At Midnight I Will Take Your Soul (1964)

As Vincent Price is to America, and Christopher Lee is to England, Jose Mojica Marins is the horror icon of Brazil. Mojica’s film career started in the 1950’s and lasted until the late 1980’s whereupon he had made 35 films, all made in Brazil. Unfortunately, throughout his career, Mojica had to fight a lot with the Brazilian censor board because of the amount of ‘questionable’ content in the films, especially in the 1970’s where Mojica would make films containing brutal violence and drug-use. Brazilian police even shut down Mojica’s filming on occasion because of the controversial content he was filming. However, despite how controversial the content of Mojica’s films may have been, I don’t feel anything he filmed can be considered too extreme for today’s audience, or even audiences of the 1970’s, but the laws of the Brazilian censor board fell upon Mojica like a sledgehammer. It wasn’t until the 1990’s after Mojica had quit making films, that audiences in America became fans of Mojica’s work, and thus prompted him to accept his nickname as “The Master Of Terror”.

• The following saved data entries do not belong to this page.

(** * email-api: a shallow embedding of the request dispatch pipeline

    The development follows the TypeScript sources module by module:
    - [JS]     : the fragment of the JavaScript runtime the sources rely on
                 (strings, parsed JSON values, truthiness, [typeof]);
    - [Config] : config.ts ([loadConfig], [getOriginConfig], [isAllowedOrigin]);
    - [Mailer] : mailer.ts ([escapeHtml], [sendContactEmail]);
    - [Index]  : index.ts ([isRateLimited], [validateBody], [corsHeaders],
                 [json], the [fetch] handler).

    Conventions.  A JavaScript string is a sequence of UTF-16 code units; it is
    modelled by [string], one [ascii] per code unit (code units below 256).
    [Date.now()] and the request counters are integers far below 2^53, where
    double arithmetic is exact, so they are modelled in [Z].  A value that may
    be [undefined] is an [option]. *)

From Stdlib Require Import ZArith Ascii String SpecFloat.
From stdpp Require Import base option list strings gmap.

Local Open Scope Z_scope.
Set Warnings "-register-all".

(** stdpp keeps [simpl] from unfolding string concatenation; the proofs below
    compute with it. *)
Local Arguments String.append !_ _ / : simpl nomatch.

(* ===================================================================== *)
(** * The JavaScript fragment                                            *)
(* ===================================================================== *)

Module JS.

(** The double quote, code unit 34. *)
Definition dquote : ascii := "034"%char.
(** The line feed written [\n] in the sources. *)
Definition LF : ascii := "010"%char.

(** ** Strings *)

(** [s.replace(/c/g, r)] for a one-character pattern [c] and a replacement
    [r] holding no [$] pattern. *)
Fixpoint replaceAll (c : ascii) (r : string) (s : string) : string :=
  match s with
  | EmptyString => EmptyString
  | String a s' =>
      if Ascii.eqb a c then r +:+ replaceAll c r s'
      else String a (replaceAll c r s')
  end.

(** [s.includes(sub)]. *)
Fixpoint includes (sub s : string) : bool :=
  String.prefix sub s ||
  match s with
  | EmptyString => false
  | String _ s' => includes sub s'
  end.

(** ECMAScript WhiteSpace and LineTerminator code units below 256:
    TAB, LF, VT, FF, CR, SP and NBSP. *)
Definition isWhiteSpace (a : ascii) : bool :=
  let n := nat_of_ascii a in
  ((9 <=? n)%nat && (n <=? 13)%nat) || (n =? 32)%nat || (n =? 160)%nat.

Fixpoint trimStart (s : string) : string :=
  match s with
  | EmptyString => EmptyString
  | String a s' => if isWhiteSpace a then trimStart s' else s
  end.

Fixpoint trimEnd (s : string) : string :=
  match s with
  | EmptyString => EmptyString
  | String a s' =>
      match trimEnd s' with
      | EmptyString => if isWhiteSpace a then EmptyString else String a EmptyString
      | t => String a t
      end
  end.

(** [s.trim()]. *)
Definition trim (s : string) : string := trimEnd (trimStart s).

(** [s.split(sep)[0]] for a one-character separator: the part of [s] before
    the first [sep] (all of [s] when there is none). *)
Fixpoint splitFirst (sep : ascii) (s : string) : string :=
  match s with
  | EmptyString => EmptyString
  | String a s' => if Ascii.eqb a sep then EmptyString else String a (splitFirst sep s')
  end.

(** ** Values *)

(** A JavaScript number is an IEEE 754 binary64. *)
Definition number : Type := spec_float.

(** The double nearest to an integer literal. *)
Definition num (z : Z) : number := binary_normalize 53 1024 z 0 false.

(** The values [JSON.parse] and [Request.json] produce.  An object is the
    list of its own properties in [Object.entries] order. *)
Inductive value : Type :=
| VNull
| VBool (b : bool)
| VNum (x : number)
| VStr (s : string)
| VArr (items : list value)
| VObj (props : list (string * value)).

(** [x ? .. : ..], [!x], [x && ..], [x || ..] on a possibly undefined value:
    [undefined], [null], [false], [+0], [-0], [NaN] and the empty string are falsy. *)
Definition truthy (x : option value) : bool :=
  match x with
  | None | Some VNull => false
  | Some (VBool b) => b
  | Some (VNum (S754_zero _)) | Some (VNum S754_nan) => false
  | Some (VNum _) => true
  | Some (VStr s) => negb (String.eqb s EmptyString)
  | Some (VArr _) | Some (VObj _) => true
  end.

(** [typeof x]. *)
Definition typeof (x : option value) : string :=
  match x with
  | None => "undefined"
  | Some VNull | Some (VArr _) | Some (VObj _) => "object"
  | Some (VBool _) => "boolean"
  | Some (VNum _) => "number"
  | Some (VStr _) => "string"
  end.

Fixpoint assoc (k : string) (props : list (string * value)) : option value :=
  match props with
  | [] => None
  | (k', v) :: rest => if String.eqb k' k then Some v else assoc k rest
  end.

(** [x.k] for a receiver that is neither [null] nor [undefined] and a property
    name [k] that is neither an index, [length], nor a member of a built-in
    prototype (all keys read by the sources qualify): an own property of an
    object, [undefined] on anything else. *)
Definition getProp (x : value) (k : string) : option value :=
  match x with
  | VObj props => assoc k props
  | _ => None
  end.

(** [Array.isArray(x)]. *)
Definition isArray (x : value) : bool :=
  match x with VArr _ => true | _ => false end.

(** [x ?? d]. *)
Definition nullish (x : option value) (d : value) : value :=
  match x with
  | None | Some VNull => d
  | Some v => v
  end.

End JS.

(* ===================================================================== *)
(** * config.ts                                                           *)
(* ===================================================================== *)

Module Config.
Import JS.

(** The interfaces [SmtpConfig], [OriginConfig] and [AppConfig] as declared.
    ([port] of [AppConfig] is [listenPort] here: Rocq has one name space for
    the projections of a module.) *)
Record SmtpConfig : Type := {
  host : string;
  port : number;
  secure : bool;
  user : string;
  pass : string
}.

Record OriginConfig : Type := {
  name : string;
  toEmail : string;
  smtp : SmtpConfig
}.

Record AppConfig : Type := {
  listenPort : number;
  origins : gmap string OriginConfig
}.

(** [!origin] for [origin : string | null]. *)
Definition noOrigin (origin : option string) : bool :=
  negb (truthy (VStr <$> origin)).

Definition getOriginConfig (config : AppConfig) (origin : option string)
  : option OriginConfig :=
  if noOrigin origin then None
  else origin ≫= λ o, origins config !! o.

Definition isAllowedOrigin (config : AppConfig) (origin : option string) : bool :=
  if noOrigin origin then false
  else match origin with
       | Some o => bool_decide (is_Some (origins config !! o))
       | None => false
       end.

(** ** Loading *)

(** The [as ConfigFileJson] of [loadConfig] is an unchecked cast: what the
    loader stores are the JavaScript values found in the file, whatever their
    type.  [StoredSmtp] and [StoredOrigin] are the object literal of
    [origins.set] with its fields as the runtime has them. *)
Record StoredSmtp : Type := {
  s_host : option value;
  s_port : value;
  s_secure : value;
  s_user : option value;
  s_pass : option value
}.

Record StoredOrigin : Type := {
  s_name : option value;
  s_toEmail : option value;
  s_smtp : StoredSmtp
}.

Record LoadedConfig : Type := {
  l_port : number;
  l_origins : gmap string StoredOrigin
}.

(** A stored origin has the shape [OriginConfig] declares when every field has
    its declared type; [conforms] then gives the typed record. *)
Definition conforms (c : StoredOrigin) : option OriginConfig :=
  match s_name c, s_toEmail c, s_host (s_smtp c), s_port (s_smtp c),
        s_secure (s_smtp c), s_user (s_smtp c), s_pass (s_smtp c) with
  | Some (VStr n), Some (VStr t), Some (VStr h), VNum p, VBool b,
    Some (VStr u), Some (VStr w) =>
      Some {| name := n; toEmail := t;
              smtp := {| host := h; port := p; secure := b; user := u; pass := w |} |}
  | _, _, _, _, _, _, _ => None
  end.

(** The [throw] sites of [loadConfig], and the [TypeError] of a property read
    on [null]. *)
Inductive error : Type :=
| MissingEnv
| ReadFailed (configPath : string)
| InvalidJson (configPath : string)
| NotAnObject
| InvalidToEmail (origin : string)
| InvalidSmtp (origin : string)
| MissingSmtpFields (origin : string)
| NoOrigins
| TypeError.

Inductive result (A : Type) : Type :=
| Ok (a : A)
| Throw (e : error).
Arguments Ok {A} a.
Arguments Throw {A} e.

Definition bind {A B : Type} (r : result A) (k : A → result B) : result B :=
  match r with
  | Ok a => k a
  | Throw e => Throw e
  end.

Notation "x ←! r ; k" := (bind r (λ x, k))
  (at level 20, r at level 100, k at level 200, right associativity,
   format "x  ←!  r ;  '/' k").

(** [x.k] where [x] may be [null] or [undefined]. *)
Definition get (x : option value) (k : string) : result (option value) :=
  match x with
  | None | Some VNull => Throw TypeError
  | Some v => Ok (getProp v k)
  end.

(** [Object.entries(x)] of a parsed JSON value that is an object. *)
Definition entries (x : value) : list (string * value) :=
  match x with
  | VObj props => props
  | _ => []
  end.

(** The body of the [for] loop, up to the object handed to [origins.set]. *)
Definition loadOrigin (origin : string) (originConfig : value) : result StoredOrigin :=
  toEmail ←! get (Some originConfig) "toEmail";
  if negb (truthy toEmail) || negb (String.eqb (typeof toEmail) "string")
  then Throw (InvalidToEmail origin)
  else
    smtp ←! get (Some originConfig) "smtp";
    if negb (truthy smtp) || negb (String.eqb (typeof smtp) "object")
    then Throw (InvalidSmtp origin)
    else
      host ←! get smtp "host";
      user ←! get smtp "user";
      pass ←! get smtp "pass";
      if negb (truthy host) || negb (truthy user) || negb (truthy pass)
      then Throw (MissingSmtpFields origin)
      else
        name ←! get (Some originConfig) "name";
        port ←! get smtp "port";
        secure ←! get smtp "secure";
        Ok {| s_name := name;
              s_toEmail := toEmail;
              s_smtp := {| s_host := host;
                           s_port := nullish port (VNum (num 587));
                           s_secure := nullish secure (VBool false);
                           s_user := user;
                           s_pass := pass |} |}.

(** The [for] loop over [Object.entries(configJson)], filling [origins]. *)
Fixpoint loadOrigins (es : list (string * value)) (origins : gmap string StoredOrigin)
  : result (gmap string StoredOrigin) :=
  match es with
  | [] => Ok origins
  | (origin, originConfig) :: rest =>
      c ←! loadOrigin origin originConfig;
      loadOrigins rest (<[origin := c]> origins)
  end.

Section LoadConfig.

(** The process environment and the runtime functions [loadConfig] calls;
    [None] is a thrown exception for [readFileSync] and [JSON.parse], an unset
    variable for [process.env]. *)
Variable env : string → option string.
Variable readFileSync : string → option string.
Variable JSON_parse : string → option value.
Variable Number : option string → number.

Definition loadConfig : result LoadedConfig :=
  let configPath := env "CONFIG_FILE" in
  match configPath with
  | None => Throw MissingEnv
  | Some configPath =>
    if String.eqb configPath "" then Throw MissingEnv
    else
      match readFileSync configPath with
      | None => Throw (ReadFailed configPath)
      | Some fileContent =>
        match JSON_parse fileContent with
        | None => Throw (InvalidJson configPath)
        | Some json =>
          if negb (String.eqb (typeof (Some json)) "object")
             || match json with VNull => true | _ => false end
             || isArray json
          then Throw NotAnObject
          else
            origins ←! loadOrigins (entries json) ∅;
            if bool_decide (size origins = 0%nat) then Throw NoOrigins
            else
              let p := Number (env "PORT") in
              Ok {| l_port := if truthy (Some (VNum p)) then p else num 3000;
                    l_origins := origins |}
        end
      end
  end.

End LoadConfig.

End Config.

(* ===================================================================== *)
(** * mailer.ts                                                           *)
(* ===================================================================== *)

Module Mailer.
Import JS.

Record ContactFormData : Type := {
  email : string;
  name : string;
  message : string;
  phone : option string
}.

(** The options handed to [nodemailer.createTransport]. *)
Record TransportOptions : Type := {
  host : string;
  port : number;
  secure : bool;
  auth_user : string;
  auth_pass : string
}.

(** The options handed to [transporter.sendMail]. *)
Record MailOptions : Type := {
  from : string;
  to : string;
  subject : string;
  text : string;
  html : string
}.

Definition escapeHtml (str : string) : string :=
  replaceAll dquote "&quot;"
    (replaceAll ">" "&gt;"
       (replaceAll "<" "&lt;"
          (replaceAll "&" "&amp;" str))).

At Midnight I Will Take Your Soul marks Mojica’s first full-length horror film, and the birth of his sadistic, nihilistic and misogynistic alter-ego: Coffin Joe (Ze Do Caixao). The character of Coffin Joe would become a staple of Mojica’s career. Coffin Joe appeared in multiple films, television cameos and even had his own line of comic books. Jose Mojica Marins would become the Brazilian equivalent of Vincent Price and Christopher Lee: a character actor who became a living legend in his own country.

Though the character of Coffin Joe would become such an iconic figure, At Midnight I Will Take Your Soul is sadly a prime example of low budget, primitive cinema. Despite sporting very good practical effects for 1964 (understand that At Midnight I Will Take Your Soul was made 4 years before Night Of The Living Dead would revolutionize special effects in horror movies) the film has many problems. The writing is very poor, the movie has terrible pacing and moves too fast for it’s own good. Also, there are many scenes that go nowhere, have no bearing on the plot and feel like they simply exist for Coffin Joe to scream philosophical nonsense at blank space. The climax is the clincher as it feels that the movie doesn’t end, just abruptly stops. Fortunately, Mojica would develop his writing skills as his career went on.

At Midnight I Will Take Your Soul also suffers from terrible editing. Hard cuts and numerous overlays distract from the story that’s trying to be told. The atmosphere that Mojica tried to create was broken by the overuse of editing techniques. It’s a shame really, as the film does have some good points that stand out: settings are very detailed, the lighting is eye-catching and impressive, and Mojica’s acting is wonderfully over the top; at times he’s like a bad Shakespearean actor. However, the movie suffers from so many glaring flaws that the bad qualities oddly balance out the good qualities leaving a sour note to an audience.

However, I feel that a lot of the poor qualities of At Midnight I Will Take Your Soul comes not from poor quality film-making, but from the inexperience of the film-makers and the overall state of Brazilian cinema in 1964. As I have stated previously, the film is incredibly primitive, but I feel that Mojica has done a lot better than other independent film-makers considering what he had to work with at that specific time: namely zero budget, barely any experienced actors and a harsh four-day shooting schedule.

Mojica would go on to become a cultural icon, but At Midnight I Will Take Your Soul, in my opinion, is more of a cultural oddity, and not the horror classic that many believe it is. The film has not stood the test of time at all. However, that being said, I believe At Midnight I Will Take Your Soul is still worth watching because of how influential Jose Mojica Marins would became to horror cinema. Mojico’s performance as Coffin Joe is truly menacing, maniacal and purely deranged, almost like Mojico himself, and the character would go on to inspire cinematic madmen for years to come. The character of Coffin Joe is truly the highlight of the film, making At Midnight I Will Take Your Soul a film worth watching at least once, just be aware that the film could not be further from “perfect”.